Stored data
==========

(** * klvdata.common: the codec primitives of the KLV metadata library

    A shallow embedding of [klvdata/common.py] and the properties of its
    integer, BER, checksum, hex, linear-scaling and timestamp codecs.

    Python values are embedded as follows: [int] is [Z] (arbitrary
    precision), [bytes] is [list byte], [float] is the primitive binary64
    [float], [str] is a list of code points, and a raised exception is the
    [Raise] outcome of [result]. What a function prints is kept as a list
    of messages. A real number stands for the exact value of a float where
    a property bounds a rounding error. *)

From Stdlib Require Import Reals Lra.
From Stdlib Require Import ZArith List Lia Bool ZifyBool Floats.
From Stdlib.Strings Require Import Byte.
From Stdlib.Strings Require Ascii String.
Import String.StringSyntax.
Delimit Scope string_scope with string.
Import ListNotations.
Local Open Scope Z_scope.

(** ** Outcomes: a returned value or a raised exception *)

Inductive exn : Type :=
| ValueError
| OverflowError
| ZeroDivisionError
| IndexError
| TypeError
| AttributeError
| StructError
| OSError.

Inductive result (A : Type) : Type :=
| Ret (a : A)
| Raise (e : exn).
Arguments Ret {A} a.
Arguments Raise {A} e.

Definition bind {A B : Type} (m : result A) (k : A -> result B) : result B :=
  match m with
  | Ret a => k a
  | Raise e => Raise e
  end.

Notation "x <- m ;; k" := (bind m (fun x => k))
  (at level 61, m at next level, right associativity).

(** ** Bytes *)

Definition byte_to_Z (b : byte) : Z := Z.of_N (Byte.to_N b).

Definition byte_of_Z (z : Z) : byte :=
  match Byte.of_N (Z.to_N z) with
  | Some b => b
  | None => x00
  end.

Definition len {A : Type} (l : list A) : Z := Z.of_nat (length l).

(** [value[i]] on a sequence: a negative index counts from the end, an
    index out of range raises [IndexError]. *)
Definition getitem {A : Type} (l : list A) (i : Z) : result A :=
  let j := if i <? 0 then i + len l else i in
  if (j <? 0) || (len l <=? j) then Raise IndexError
  else match nth_error l (Z.to_nat j) with
       | Some a => Ret a
       | None => Raise IndexError
       end.

(** Python's slice bound: negative bounds count from the end and every
    bound is clamped to the sequence. *)
Definition slice_bound (n i : Z) : Z :=
  let j := if i <? 0 then i + n else i in
  Z.max 0 (Z.min n j).

(** [value[start:stop]] *)
Definition slice {A : Type} (l : list A) (start stop : Z) : list A :=
  let a := slice_bound (len l) start in
  let b := slice_bound (len l) stop in
  firstn (Z.to_nat (b - a)) (skipn (Z.to_nat a) l).

(** [value[start:]] *)
Definition slice_from {A : Type} (l : list A) (start : Z) : list A :=
  skipn (Z.to_nat (slice_bound (len l) start)) l.

(** ** Integers and bytes *)

(** The big-endian unsigned value of a byte string. *)
Definition be_value (bs : list byte) : Z :=
  fold_left (fun acc b => acc * 256 + byte_to_Z b) bs 0.

(** [int.from_bytes(bs, byteorder='big', signed=signed)] *)
Definition int_from_bytes (bs : list byte) (signed : bool) : Z :=
  let u := be_value bs in
  if signed && (256 ^ len bs <=? 2 * u) then u - 256 ^ len bs else u.

(** The [n] low-order bytes of [v], most significant first. *)
Fixpoint be_bytes (n : nat) (v : Z) : list byte :=
  match n with
  | O => []
  | S k => be_bytes k (v / 256) ++ [byte_of_Z (v mod 256)]
  end.

(** [v.to_bytes(length, byteorder='big', signed=signed)]. In the signed
    conversion CPython writes the bits of the two's complement and then
    checks the sign bit of the most significant byte written: with
    [length = 0] no byte is written and nothing is checked, so [-1], which
    is sign bits only, converts to the empty string as [0] does. *)
Definition int_to_bytes_method (v length : Z) (signed : bool) : result (list byte) :=
  if length <? 0 then Raise ValueError
  else if signed then
    if (- 256 ^ length <=? 2 * v) && (2 * v <? 256 ^ length)
       || (length =? 0) && (v =? -1)
    then Ret (be_bytes (Z.to_nat length) (v mod 256 ^ length))
    else Raise OverflowError
  else
    if (0 <=? v) && (v <? 256 ^ length)
    then Ret (be_bytes (Z.to_nat length) v)
    else Raise OverflowError.

(** [int.bit_length()] *)
Definition bit_length (v : Z) : Z :=
  if v =? 0 then 0 else Z.log2 (Z.abs v) + 1.

(** [bytes_to_int(value, signed=False)] *)
Definition bytes_to_int (value : list byte) (signed : bool) : Z :=
  int_from_bytes value signed.

(** [int_to_bytes(value, length=1, signed=False)] *)
Definition int_to_bytes (value length : Z) (signed : bool) : result (list byte) :=
  int_to_bytes_method value length signed.
(** X27. A mention with an embedding for which the search finds no
    resource makes [generate_candidates] raise a [TypeError], whatever was
    found for the labels before it and whatever the labels after it are:
    [_similar] returns [None] for it, which the loop cannot unpack. *)
Theorem generate_candidates_needs_a_resource :
  forall (embedding_of : string -> Outcome (option (string * json)))
         (search_similar : string -> json -> Outcome (list Resource))
         (resource_as_json : Resource -> json)
         (before : list string) (m : string) (later mentions : list string)
         (vector_field : string) (vector : json)
         (x : list (list json) * list (list json)),
    collect embedding_of search_similar resource_as_json before = Return x ->
    embedding_of m = Return (Some (vector_field, vector)) ->
    search_similar vector_field vector = Return [] ->
    _similar search_similar resource_as_json vector_field vector = Return None
    /\ generate_candidates embedding_of search_similar resource_as_json
         (before ++ m :: later) mentions
       = Raise (Exn TypeError "cannot unpack non-iterable NoneType object").
Proof.
  intros emb search asjson before m later mentions f v x Hb He Hs.
  assert (S : _similar search asjson f v = Return None)
    by (rewrite (similar_found _ _ _ _ _ Hs); reflexivity).
  split; [exact S|].
  unfold generate_candidates.
  rewrite (collect_raises_after emb search asjson before (m :: later) x
             (Exn TypeError "cannot unpack non-iterable NoneType object") Hb).
  - reflexivity.
  - cbn [collect]. rewrite He. cbn [obind]. rewrite S. reflexivity.
Qed.

Lemma generate_candidates_needs_a_resource_witness :
  generate_candidates embedding_example search_example json_example
    (["neuron"] ++ "cortex" :: []) ["neuron"; "cortex"]
  = Raise (Exn TypeError "cannot unpack non-iterable NoneType object").
Proof.
  exact (proj2 (generate_candidates_needs_a_resource embedding_example search_example
                  json_example ["neuron"] "cortex" [] ["neuron"; "cortex"]
                  "embedding" (JStr "cortex")
                  ([[JStr "http://data.net/neuron"]], [[JNum 9]])
                  eq_refl eq_refl eq_refl)).
Defined.

Lemma filed_raises (resource_as_json : Resource -> json) (found : string -> list Resource)
      (before : list string) (m : string) (later : list string)
      (i_res : list (string * list (json * json))) :
  (forall b, In b before -> all_scored (found b) = true) ->
  all_scored (found m) = false ->
  filed i_res (before ++ m :: later)
    (map (fun m => map resource_as_json (found m)) (before ++ m :: later))
    (map (fun m => scores_of (found m)) (before ++ m :: later))
  = Raise (Exn IndexError "list index out of range").
Proof.
  intros Hb Hm. revert i_res. induction before as [|b before IH]; intro i_res.
  - cbn [app map filed].
    rewrite candidates_short
      by (rewrite length_map; now apply scores_of_length).
    reflexivity.
  - cbn [app map filed].
    rewrite candidates_combine
      by (rewrite length_map; apply scores_of_length, Hb; now left).
    cbn [obind]. apply IH. intros b' I. apply Hb. now right.
Qed.

(** X28. A resource found without a score makes [generate_candidates]
    raise an [IndexError].  When something is found for every label, the
    first label among whose resources one has no score has fewer scores
    than resources, and the pairing of its resources with their scores runs
    out of scores. *)
Theorem generate_candidates_needs_every_score :
  forall (embedding_of : string -> Outcome (option (string * json)))
         (search_similar : string -> json -> Outcome (list Resource))
         (resource_as_json : Resource -> json)
         (found : string -> list Resource)
         (before : list string) (m : string) (later mentions : list string),
    (forall l, In l (before ++ m :: later) ->
               found_for embedding_of search_similar l (found l)) ->
    (forall b, In b before -> all_scored (found b) = true) ->
    all_scored (found m) = false ->
    generate_candidates embedding_of search_similar resource_as_json
      (before ++ m :: later) mentions
    = Raise (Exn IndexError "list index out of range").
Proof.
  intros emb search asjson found before m later mentions H Hb Hm.
  unfold generate_candidates.
  rewrite (collect_found emb search asjson found (before ++ m :: later) H).
  cbn [obind]. rewrite (filed_raises asjson found before m later [] Hb Hm).
  reflexivity.
Qed.

Lemma generate_candidates_needs_every_score_witness :
  generate_candidates embedding_example search_example json_example
    ([] ++ "axon" :: []) ["axon"]
  = Raise (Exn IndexError "list index out of range").
Proof.
  assert (H : forall l, In l ([] ++ "axon" :: []) ->
              found_for embedding_example search_example l [resource_a]).
  { intros l [<-|[]]. exists "embedding", (JStr "axon"). repeat split. discriminate. }
  exact (generate_candidates_needs_every_score embedding_example search_example
           json_example (fun _ => [resource_a]) [] "axon" [] ["axon"] H
           (fun b (I : In b []) => match I with end) eq_refl).
Defined.

(** ** Prefixes the context does not know *)

(** X29. An address in which [rewrite_uri] finds a prefixed schema, a
    segment [prefix:name] between two slashes, needs the prefix to be one
    the context expands: for a prefix the context does not know,
    [rewrite_uri] raises a [TypeError], for files and for resources, and
    whether or not the address starts with the base of the store. *)
Theorem rewrite_uri_unknown_prefix :
  forall (self : Store) (uri : string) (context : Context) (is_file : bool)
         (groups : list string),
    Re.re_match Re.prefixed_schema (Urllib.unquote uri) = Some groups ->
    expand context (nth 0 groups "") = None ->
    exists msg, rewrite_uri self uri context is_file = Raise (Exn TypeError msg).
Proof.
  intros self uri context is_file groups Hm He. unfold rewrite_uri.
  rewrite Hm. cbv zeta. rewrite He.
  destruct (PyStr.startswith _ _); eexists; reflexivity.
Qed.

Lemma rewrite_uri_unknown_prefix_witness :
  exists msg,
    rewrite_uri test_store "http://example.org/vocabulary/schema:Person/42"
      test_context false
    = Raise (Exn TypeError msg).
Proof.
  assert (Hm : Re.re_match Re.prefixed_schema
                 (Urllib.unquote "http://example.org/vocabulary/schema:Person/42")
               = Some ["schema"; "Person"]) by by_computation.
  exact (rewrite_uri_unknown_prefix test_store
           "http://example.org/vocabulary/schema:Person/42" test_context false
           ["schema"; "Person"] Hm eq_refl).
Defined.

(** ** A registration that succeeds *)

(** X30. When the store accepts the registration of one resource and
    answers with an object that names an [@id], [_register_one] gives the
    resource that identifier; a context the resource had is kept, a
    resource without one gets the [@context] of the payload sent; then the
    metadata of the answer are synchronized into it.  When the resource had
    no context and the payload has none either, [_register_one] raises
    after the identifier is set: the resource keeps the new identifier but
    is not synchronized. *)
Theorem register_one_success :
  forall (server : list Request -> Request -> Response) (self : Store)
         (schema_id : option string) (r : Resource) (w : World)
         (data : json) (req : Request) (fields : list (string * json)) (i : json),
    as_jsonld self r (model_or_service_context self) = Return data ->
    register_request self r schema_id data = Return req ->
    success (server (log w) req) = true ->
    content (server (log w) req) = Some (JObj fields) ->
    lookup "@id" fields = Some i ->
    let run := _register_one server self schema_id (r, w) in
    let after := sent w [req] in
    (forall c, res_context r = Some c ->
               run = (Return tt,
                      (sync_metadata (service self) (set_id r i) (JObj fields), after)))
    /\ (forall c, res_context r = None ->
                  json_getitem "@context" data = Return c ->
                  run = (Return tt,
                         (sync_metadata (service self) (set_context (set_id r i) c)
                            (JObj fields), after)))
    /\ (forall e, res_context r = None ->
                  json_getitem "@context" data = Raise e ->
                  run = (Raise e, (set_id r i, after))).
Proof.
  intros server self schema_id r w data req fields i Hd Hq Hs Hc Hi run after.
  subst run after.
  assert (common : forall k : RM unit,
             _register_one server self schema_id (r, w)
             = bind (match res_context r with
                     | Some _ => ret tt
                     | None =>
                         bind (lift (json_getitem "@context" data))
                           (fun c => modify_resource (fun r => set_context r c))
                     end)
                 (fun _ => modify_resource
                             (fun r => sync_metadata (service self) r (JObj fields)))
                 (set_id r i, sent w [req])).
  { intros _. unfold _register_one.
    unfold bind at 1, get_resource at 1. cbn [fst snd].
    unfold bind at 1, lift at 1. rewrite Hd.
    unfold bind at 1, lift at 1. rewrite Hq.
    unfold bind at 1, on_world at 1, send. cbn [fst snd log heap].
    unfold bind at 1, lift at 1, catch_http_error_nexus, catch_http_error. rewrite Hs.
    unfold bind at 1, lift at 1, response_json. rewrite Hc.
    unfold bind at 1, lift at 1. cbn [json_getitem]. rewrite Hi.
    unfold bind at 1, modify_resource at 1. cbn [fst snd].
    unfold bind at 1, get_resource at 1. cbn [fst snd res_context set_id].
    reflexivity. }
  specialize (common (ret tt)). rewrite common. clear common.
  repeat split.
  - intros c Hr. rewrite Hr. reflexivity.
  - intros c Hr Hg. rewrite Hr. unfold bind, lift. rewrite Hg. reflexivity.
  - intros e Hr Hg. rewrite Hr. unfold bind, lift. rewrite Hg. reflexivity.
Qed.

Lemma register_one_success_witness :
  _register_one always_found test_store None (blank_resource, empty_world)
  = (Return tt,
     (sync_metadata test_service
        (set_context (set_id blank_resource (JStr "http://data.net/a"))
           (JStr "http://data.net/context"))
        (JObj [("@id", JStr "http://data.net/a"); ("_rev", JNum 2)]),
      sent empty_world
        [mkRequest POST "https://nexus-instance.org/resources/test/kgforge/_" None
           (JsonBody (JObj [("@context", JStr "http://data.net/context")]))])).
Proof.
  assert (Hd : as_jsonld test_store blank_resource (model_or_service_context test_store)
               = Return (JObj [("@context", JStr "http://data.net/context")]))
    by by_computation.
  assert (Hq : register_request test_store blank_resource None
                 (JObj [("@context", JStr "http://data.net/context")])
               = Return (mkRequest POST
                           "https://nexus-instance.org/resources/test/kgforge/_" None
                           (JsonBody (JObj [("@context", JStr "http://data.net/context")]))))
    by by_computation.
  exact (proj1 (proj2 (register_one_success always_found test_store None blank_resource
                         empty_world _ _
                         [("@id", JStr "http://data.net/a"); ("_rev", JNum 2)]
                         (JStr "http://data.net/a") Hd Hq eq_refl eq_refl eq_refl))
           (JStr "http://data.net/context") eq_refl eq_refl).
Defined.

(** ** [rewrite_uri] applied to its own result (C3) *)

Lemma unquote_after_plain (a b : string) :
  PyStr.has_char "%" a = false -> Urllib.unquote (a ++ b) = a ++ Urllib.unquote b.
Proof.
  induction a as [|x a IH]; [reflexivity|]. simpl.
  destruct (PyStr.chr_eqb x "%"); [discriminate|].
  intro H. now rewrite (IH H).
Qed.
(** * Program enrollments REST API (v1): batch enrollment and grade views

    A shallow embedding of
    [lms/djangoapps/program_enrollments/rest_api/v1/views.py]:
    - [ProgramEnrollmentsView]        (batch program enrollment),
    - [ProgramCourseEnrollmentsView]  (batch course enrollment),
    - [ProgramCourseGradesView]       (grade listing),
    - [UserProgramReadOnlyAccessView] (programs a user may read),
    - [EnrollmentDataResetView]       (reset of the data of an organization),
    and of [openedx/core/djangoapps/xblock/learning_context/manager.py]
    (the cache of learning contexts), together with the properties of these
    views that the specification states and further properties that the
    code shows.

    Request bodies are parsed JSON, modelled by [pyval]. The relational store
    is a pair of tables, threaded explicitly through every view; exceptions
    are values of [exn] carried by the left injection of a sum. *)

From stdpp Require Import base option list gmap sets strings fin_maps.
From Stdlib Require Import ZArith Lia.
From Stdlib Require QArith.

Set Warnings "-clear-no-such-hyp".

(** ** Python values and exceptions *)

(** A parsed JSON document as the request handler receives it in
    [request.data]. JSON numbers are restricted to integers. *)
#[warnings="-register-all"]
Inductive pyval : Type :=
  | PNone
  | PBool (b : bool)
  | PInt (z : Z)
  | PStr (s : string)
  | PList (l : list pyval)
  | PDict (d : list (string * pyval)).

(** Hashable Python values up to [==]: what a [set] or a [dict] keeps as a
    key. [True == 1] and [False == 0] in Python, and they hash alike, so
    booleans and integers share a constructor. *)
Inductive hkey : Type :=
  | KNone
  | KNum (z : Z)
  | KStr (s : string).

#[global] Instance hkey_eq_dec : EqDecision hkey.
Proof. solve_decision. Defined.

Definition hkey_to_sum (k : hkey) : unit + (Z + string) :=
  match k with
  | KNone => inl tt
  | KNum z => inr (inl z)
  | KStr s => inr (inr s)
  end.

Definition hkey_of_sum (x : unit + (Z + string)) : hkey :=
  match x with
  | inl _ => KNone
  | inr (inl z) => KNum z
  | inr (inr s) => KStr s
  end.

#[global] Instance hkey_countable : Countable hkey.
Proof.
  apply (inj_countable' hkey_to_sum hkey_of_sum).
  intros []; reflexivity.
Defined.

(** The exceptions the views raise, catch or let through. [ServerError]
    stands for every exception of a collaborator that no handler of the
    views names. *)
Inductive exn : Type :=
  | KeyError
  | TypeError
  | AttributeError
  | ValidationError
  | ProviderDoesNotExistException
  | ServerError.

==========

▸ Task description
Up to and including the line with "of messages. A", write out the records above exactly, starting from their first line.

▸ Worked solution
(** * klvdata.common: the codec primitives of the KLV metadata library

    A shallow embedding of [klvdata/common.py] and the properties of its
    integer, BER, checksum, hex, linear-scaling and timestamp codecs.

    Python values are embedded as follows: [int] is [Z] (arbitrary
    precision), [bytes] is [list byte], [float] is the primitive binary64
    [float], [str] is a list of code points, and a raised exception is the
    [Raise] outcome of [result]. What a function prints is kept as a list
    of messages. A real number stands for the exact value of a float where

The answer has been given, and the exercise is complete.